In accordance with the Payment of Gratuity Act, 1972, the Company provides for gratuity a non-funded defined benefit retirement plan (the “Gratuity Plan”) covering all employees. The company estimates its liability on valuation as per the payment of Gratuity Act as of each year-end balance sheet date, and is charged to Profit and Loss Account in accordance with AS-15 (revised).

K) LEASES

Finance Lease

Leases, which effectively transfer to the company the entire risks and benefits incidental to ownership of the leased item, are classified as Finance Lease. Lease rentals are capitalized at the lower of the fair value and present value of the minimum lease payments at the inception of the lease term and disclosed as leased assets. Lease payments are apportioned between the finance charges and reduction of the lease liability based on the implicit rate of return. Finance charges are charged directly against income life of the assets at the following rates

Operating Lease

Lease where the lessor effectively retains substantially all risks and benefits of the asset are classified as Operating lease. Operating lease payments are recognized as an expense in the Profit & Loss account on a Straight Line Basis over the Lease term

I) INCOME TAXES

Tax expenses comprises of Current, Deferred and Fringe Benefit Tax

(i) Current income tax is determined as the amount of tax payable in respect of taxable income for the period computed in accordance with the Income Tax Act, 1961.

(ii) Deferred Tax is recognized on timing differences between the accounting income and the taxable income for the reporting period and is capable of reversal in one or more subsequent periods. Deferred tax are quantified using the tax rates and laws enacted or substantively enacted as on the Balance Sheet Date.
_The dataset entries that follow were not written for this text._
(* ===== verification/GitManager.v ===== *)
(** * Git repositories of executions: data and calls ([crates/git-worktree])

    The manager keeps a mirror of each repository, an independent clone per
    execution and, in a metadata directory of its own, what it is about to create
    or remove.  It runs [git], reads and writes files, takes file locks and asks
    the verifier of the execution's storage: the calls here, whose answers are
    arbitrary.  The metadata directory is [MetadataStore.v], seen from outside. *)

From Stdlib Require Import Ascii.
From S2P Require Import Prelude Core Lifecycle Effects StorageModel FileSystem.










Module WorktreeError.
Inductive WorktreeError :=
| Mirror (m : string)
| Create (m : string)
| StorageFull (m : string)
| Locked (id : ExecutionId)
| Cleanup (m : string)
| InvalidRepository (m : string)
| Diff (m : string)
| Ownership (m : string).

Definition to_string (e : WorktreeError) : string :=
  match e with
  | Mirror m => "mirror update failed: " +:+ m
  | Create m => "worktree creation failed: " +:+ m
  | StorageFull m => "execution storage is full: " +:+ m
  | Locked id => "worktree is locked by " +:+ id
  | Cleanup m => "cleanup failed: " +:+ m
  | InvalidRepository m => "invalid repository reference: " +:+ m
  | Diff m => "diff capture failed: " +:+ m
  | Ownership m => "worktree ownership verification failed: " +:+ m
  end.
End WorktreeError.
Abbreviation WorktreeError := WorktreeError.WorktreeError.

(** ** Records kept on disk *)
Module OwnerRecord.
Record OwnerRecord := { labels : gmap string string; base_sha : string; branch : string }.
End OwnerRecord.
Abbreviation OwnerRecord := OwnerRecord.OwnerRecord.

Module CreatePhase.
Inductive CreatePhase := Cloning | Cloned | CheckedOut.
End CreatePhase.
Abbreviation CreatePhase := CreatePhase.CreatePhase.

Module CreateIntent.
Record CreateIntent := {
  labels : gmap string string;
  repository : string;
  base_ref : string;
  base_sha : string;
  branch : string;
  repository_path : string;
  phase : CreatePhase
}.
Definition with_phase (p : CreatePhase) (i : CreateIntent) : CreateIntent :=
  {| labels := labels i; repository := repository i; base_ref := base_ref i; base_sha := base_sha i;
     branch := branch i; repository_path := repository_path i; phase := p |}.
End CreateIntent.
Abbreviation CreateIntent := CreateIntent.CreateIntent.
(iii) Deferred tax assets are recognized and carried forward only to the extent that there is reasonable certainty that sufficient future taxable income will be available against which such deferred tax assets can be realized. Deferred tax asset on unabsorbed depreciation and carry forward of losses are not recognized unless there is virtual certainty that sufficient future taxable income will be available against which such deferred tax assets can be realized.

M) EARNINGS PER SHARE

In determining the Earnings Per share, the company considers the net profit after tax this includes any post tax effect of any extraordinary / exceptional item The number of shares used in computing basic earnings per share is the weighted average number of shares outstanding during the period. The number of shares used in computing Diluted earnings per share comprises the weighted average number of shares considered for computing Basic Earning per share and also the weighted number of equity shares that would have been issued on conversion of all potentially dilative shares.

N) IMPAIRMENT OF ASSETS

At each Balance Sheet date, the carrying values of the tangible and intangible assets are reviewed to determine whether there is any indication that those assets have suffered an impairment loss. If any such indication exists, the recoverable amount of the asset is estimated in order to determine the extent of the impairment loss. Where there is an indication of impairment, loss is recognized in the Profit and Loss account when the carrying amount of an asset exceeds its recoverable amount. The recoverable amount is the greater of the assets net selling price and value in use.

Value in use is determined from the Present Value of the estimated future cash flows from continuing use of the assets. The impairment loss recognized in prior accounting period is reversed if there is a change in the estimate of recoverable amount.

O) PROVISIONS, CONTINGENT LIABILITIES AND CONTINGENT ASSET

Provisions are recognized only when there is a present obligation as a result of past events and when a reliable estimate of the amount of obligation can be made.

Contingent Liability is disclosed for

a) Possible obligation which will be confirmed only by future events not wholly with in the control of the company or

b) Present obligations arising from the past events where it is not probable that an outflow of resources will be required to settle the obligation or a reliable estimate of the amount of the obligation can not be made.

c) Contingent Assets are not recognized in the financial statements since this may result in the recognition of income that may never be realized.